Menurut Bandiyah (2009) dalam jurnal (Wijaya, 2019) faktor-

faktor yang mempengaruhi penuaan adalah

a. Keturunan

b. Nutrisi

c. Status kesehatan

d. Pengalam hidup

e. Lingkungan

f. Stress

3. Ciri-ciri Lansia

Menurut Hurlock (2010) dalam jurnal (Wijaya, 2019) Terdapat

beberapa ciri-ciri orang lanjut usia, yaitu:

a. Usia lanjut merupakan periode kemunduran

Kemunduran pada lansia sebagian dating dari faktor fisik dan

faktor psikologis. kemunduran pada lansia semakin cepat apabila

memiliki motivasi yang rendah, sebaliknya jika memiliki motivasi

yang kuat maka kemunduran itu akan lama terjadi.

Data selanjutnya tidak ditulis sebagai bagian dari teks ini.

Lemma coalescing_witness :
  (Coordinator.inFlight (Coordinator.request Coordinator.initial) <= 1)%nat /\
  exists s1 s2 s3,
    Coordinator.run (Coordinator.request Coordinator.initial) (repeat Coordinator.Request 3)
      = Some s1 /\
    Coordinator.started s1 = 1%nat /\
    Coordinator.inFlight s1 = 1%nat /\
    Coordinator.waiting s1 = 3%nat /\
    Coordinator.step s1 Coordinator.PassEnds = Some s2 /\
    Coordinator.started s2 = 2%nat /\
    Coordinator.inFlight s2 = 1%nat /\
    Coordinator.waiting s2 = 0%nat /\
    Coordinator.step s2 Coordinator.PassEnds = Some s3 /\
    Coordinator.started s3 = 2%nat /\
    Coordinator.inFlight s3 = 0%nat /\
    Coordinator.waiting s3 = 0%nat.
Proof.
  destruct (coalescing [Coordinator.Request] (Coordinator.request Coordinator.initial) 3 eq_refl)
    as (Hone & _ & Hmore).
  split; [exact Hone|]. apply Hmore; [reflexivity|repeat constructor].
Defined.

(** * Startup *)

Lemma alarm_name_inj (d d' : string) :
  "fg:resume:" +:+ d = "fg:resume:" +:+ d' -> d = d'.
Proof. cbn. intros [= H]. exact H. Qed.

Lemma alarm_name_global (d : string) : "fg:resume:" +:+ d <> "fg:resumeAll".
Proof. cbn. discriminate. Qed.

Lemma forEach_arm (env : Env) (now : N) (entries : list (string * Z)) (w : World) :
  forEach entries (fun entry =>
      if live now entry.2
      then alarms_create ("fg:resume:" +:+ entry.1) entry.2 else ret tt) w
  = (withAlarms (fun a => arm now a entries) w, Ok tt).
Proof.
  revert w. induction entries as [|[d ts] entries IH]; intros w.
  - destruct w; reflexivity.
  - cbn [forEach]. run_unfold. cbn [fst snd]. unfold arm. cbn [foldl fst snd].
    destruct (live now ts); unfold alarms_create, modify; cbn; rewrite IH;
      destruct w; reflexivity.
Qed.

Lemma arm_cons (now : N) (a : gmap string Z) (d : string) (ts : Z) (entries : list (string * Z)) :
  arm now a ((d, ts) :: entries)
  = arm now (if live now ts then <["fg:resume:" +:+ d := ts]> a else a) entries.
Proof. reflexivity. Qed.

Lemma arm_other (now : N) (entries : list (string * Z)) (a : gmap string Z) (name : string) :
  (forall d ts, (d, ts) ∈ entries -> live now ts = true -> "fg:resume:" +:+ d <> name) ->
  arm now a entries !! name = a !! name.
Proof.
  revert a. induction entries as [|[d ts] entries IH]; intros a Hother; [reflexivity|].
  rewrite arm_cons, IH.
  - destruct (live now ts) eqn:El; [|reflexivity].
    apply lookup_insert_ne. apply (Hother d ts); [left|exact El].
  - intros d2 ts2 Hin Hl. apply (Hother d2 ts2); [right; exact Hin|exact Hl].
Qed.

Lemma arm_armed (now : N) (entries : list (string * Z)) (a : gmap string Z) (d : string) (ts : Z) :
  NoDup entries.*1 -> (d, ts) ∈ entries -> live now ts = true ->
  arm now a entries !! ("fg:resume:" +:+ d) = Some ts.
Proof.
  revert a. induction entries as [|[d' ts'] entries IH]; intros a Hnd Hin Hl.
  - inversion Hin.
  - rewrite arm_cons. rewrite fmap_cons in Hnd. apply NoDup_cons in Hnd as [Hfresh Hnd].
    apply elem_of_cons in Hin as [[= <- <-]|Hin].
    + rewrite Hl, arm_other; [apply lookup_insert_eq|].
      intros d2 ts2 Hin2 _ Heq. apply alarm_name_inj in Heq. subst d2.
      apply Hfresh. apply list_elem_of_fmap. exists (d, ts2). auto.
    + apply IH; assumption.
Qed.

(** The [onStartup] listener: one clock reading, the alarms armed, then
    [syncRules]. *)
Lemma onStartup_run (env : Env) (w : World) :
  let now := clock env (ticks w) in
  let s := storage w in
  onStartup env w
  = syncRules env
      (withAlarms
         (fun a => arm now (if live now (pausedUntilTs s)
                           then <["fg:resumeAll" := pausedUntilTs s]> a else a)
                     (map_to_list (pausedDomains s)))
         (withTicks S w)).
Proof.
  cbn zeta. unfold onStartup. run_unfold. unfold getState, Date_now, get. cbn [fst snd].
  remember (forEach (map_to_list (pausedDomains (storage w))) _) as loop eqn:Hloop.
  destruct (live _ (pausedUntilTs (storage w))); unfold alarms_create, modify; cbn beta iota;
    subst loop; rewrite (forEach_arm env); destruct w; reflexivity.
Qed.

(** C7.  At startup, with the flags at their initial values: every stored
    pause whose expiry is ahead of the clock (the global one, and each entry
    of [pausedDomains]) has an alarm under its name ([fg:resumeAll],
    [fg:resume:] followed by the domain) set to that expiry; a pause whose
    expiry has passed leaves the alarm of its name as it was; and one
    reconciliation pass has run. *)
Theorem startup_rearms (env : Env) (w : World) :
  flags w = mkFlags false false ->
  let now := clock env (ticks w) in
  let s := storage w in
  let w' := (onStartup env w).1 in
  (Z.of_N now < pausedUntilTs s -> alarms w' !! "fg:resumeAll" = Some (pausedUntilTs s)) /\
  (forall d ts, pausedDomains s !! d = Some ts -> Z.of_N now < ts ->
     alarms w' !! ("fg:resume:" +:+ d) = Some ts) /\
  (pausedUntilTs s <= Z.of_N now -> alarms w' !! "fg:resumeAll" = alarms w !! "fg:resumeAll") /\
  (forall d ts, pausedDomains s !! d = Some ts -> ts <= Z.of_N now ->
     alarms w' !! ("fg:resume:" +:+ d) = alarms w !! ("fg:resume:" +:+ d)) /\
  passes (trace w') = S (passes (trace w)) /\
  (exists update, ruleUpdates (trace w') = ruleUpdates (trace w) ++ [update]).
Proof.
  intros Hf. cbn zeta. rewrite onStartup_run. cbn zeta.
  set (now := clock env (ticks w)). set (s := storage w).
  set (w0 := withAlarms _ (withTicks S w)).
  assert (Hf0 : flags w0 = mkFlags false false) by (destruct w; exact Hf).
  destruct (syncRules_idle_effect env w0 Hf0) as (_ & _ & _ & Hup & Hp & Hal).
  rewrite Hal, Hup, Hp.
  assert (Halarms : alarms w0 = arm now (if live now (pausedUntilTs s)
                                          then <["fg:resumeAll" := pausedUntilTs s]> (alarms w)
                                          else alarms w)
                                  (map_to_list (pausedDomains s))).
  { destruct w; reflexivity. }
  rewrite Halarms.
  assert (Hglobal : forall a, arm now a (map_to_list (pausedDomains s)) !! "fg:resumeAll"
                              = a !! "fg:resumeAll").
  { intros a. apply arm_other. intros d ts _ _. apply alarm_name_global. }
  assert (Hdead : forall ts, ts <= Z.of_N now -> live now ts = false).
  { intros ts Hts. unfold live. destruct (ts =? 0); cbn; [reflexivity|lia]. }
  split; [|split; [|split; [|split; [|split]]]].
  - intros Hahead. rewrite Hglobal, live_ahead by exact Hahead. apply lookup_insert_eq.
  - intros d ts Hd Hahead. apply arm_armed.
    + apply NoDup_fst_map_to_list.
    + apply elem_of_map_to_list. exact Hd.
    + apply live_ahead, Hahead.
  - intros Hpast. rewrite Hglobal, Hdead by exact Hpast. reflexivity.
  - intros d ts Hd Hpast. rewrite arm_other.
    + destruct (live now (pausedUntilTs s)); [|reflexivity].
      apply lookup_insert_ne. intros Heq. symmetry in Heq. exact (alarm_name_global d Heq).
    + intros d2 ts2 Hin Hl Heq. apply alarm_name_inj in Heq. subst d2.
      apply elem_of_map_to_list in Hin. rewrite Hd in Hin. injection Hin as <-.
      rewrite Hdead in Hl by exact Hpast. discriminate.
  - destruct w as [st ru al fl ti [q u p]]. reflexivity.
  - eexists. destruct w as [st ru al fl ti [q u p]]. reflexivity.
Qed.

Lemma startup_rearms_witness :
  let w' := (onStartup restartEnv restartWorld).1 in
  alarms w' !! "fg:resumeAll" = Some 5000 /\
  alarms w' !! "fg:resume:d.example" = Some 301000 /\
  alarms w' !! "fg:resume:old.example" = None /\
  passes (trace w') = 1%nat.
Proof.
  destruct (startup_rearms restartEnv restartWorld eq_refl) as (Hg & Hd & _ & Ho & Hp & _).
  cbn zeta in *. split; [|split; [|split]].
  - apply Hg. reflexivity.
  - apply (Hd "d.example" 301000); reflexivity.
  - apply (Ho "old.example" 900); [reflexivity|discriminate].
  - exact Hp.
Defined.

(** * The command router *)

Section Router.

Variable env : Env.

Lemma ends_ret {A} (a : A) : ends (ret a).
Proof. intros w. discriminate. Qed.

b. Orang lanjut usia memiliki status kelompok minoritas


Lansia memiliki status kelompok minoritas karena sebagai akibat

dari sikap sosial yang tidak menyenangkan terhadap orang lanjut

usia dan diperkuat oleh pendapat-pendapat klise yang jelek

terhadap lansia. pendapat-pendapat klise itu seperti: lansia lebih

senang mempertahankan pendapatnya daripada mendengarkan

pendapat orang lain.

c. Menua membutuhkan perubahan peran

Perubahan peran tersebut dilakukan karena lansia mulai mengalami

kemunduran dalam segala hal. Perubahan peran pada lansia

sebaiknya dilakukan atas dasar keinginan sendiri bukan atas dasar

tekanan dari lingkungan.

d. Penyesuaian yang buruk pada lansia

Perlakuan yang buruk terhadap orang lanjut usia membuat lansia

cenderung mengembangkan konsep diri yang buruk. Lansia lebih

sering memperlihatkan bentuk perilaku yang buruk. Karena

perlakuan yang buruk itu membuat penyesuaian diri lansia menjadi

buruk.

D. Konsep Kualitas Hidup

1. Pengertian Kualitas Hidup

Menurut WHO kualitas hidup adalah persepsi individu dalam

hidup ditinjau dari korteks budaya dan sistem nilai dimana mereka

hidup, hubungan dengan standar hidup, harapan, kesenangan serta

perhatian mereka.
Kualitas hidup adalah konsep luas yang dipengaruhi dalam cara

kompleks yaitu dengan kesehatan fisik seseorang, keadaan psikologis,

level kemandirian, hubungan sosial, keyakinan pribadi dan hubungan

mereka dengan fitur yang menonjol dari lingkungan mereka (Ningrum

et al., 2017).

2. Aspek-aspek Kualitas Hidup

Kualitas hidup dikelompokkan dalam tiga bagian yang berpusat

pada suatu aspek hidup yang baik, yaitu:

a. Kualitas hidup subjektif

b. Kualitas hidup eksistensial

c. Kualitas hidup objektif

3. Faktor-faktor yang Mempengaruhi Kualitas Hidup

a. Perubahan fisik lansia

Meliputi perubahan tingkat sel sampai kesemua sistem organ

tubuh, diantaranya sistem pernapasan, pendengaran, penglihatan,

kardiovaskuler, sistem pengaturan tubuh.

1) Sistem pernapasan

Otot pernapasan kaku dan kahilangan kekuatan, sehingga

volume udara inspirasi berkurang dan membuat pernapasan

cepat dan dangkal. Penurununan aktivitas paru (mengembang

dan mengempisnya) sehingga jumlah udara pernapasan yang

masuk ke paru mengalami penurunan, refleks dan kemampuan

untuk batuk berkurang sehingga pengeluaran secret dan korpus


alium dari saluran napas berkurang sehingga potensial

terjadinya obstruksi (Ningrum et al., 2017).

2) Sistem pendengaran

Hilangnya daya pendengaran pada telinga dalam, terutama

pada bunyi suara atau nada yang tinggi, suara yang tidak jelas,

sulit mengerti kata-kata, 50% terjadi pada usia diatas 65 tahun.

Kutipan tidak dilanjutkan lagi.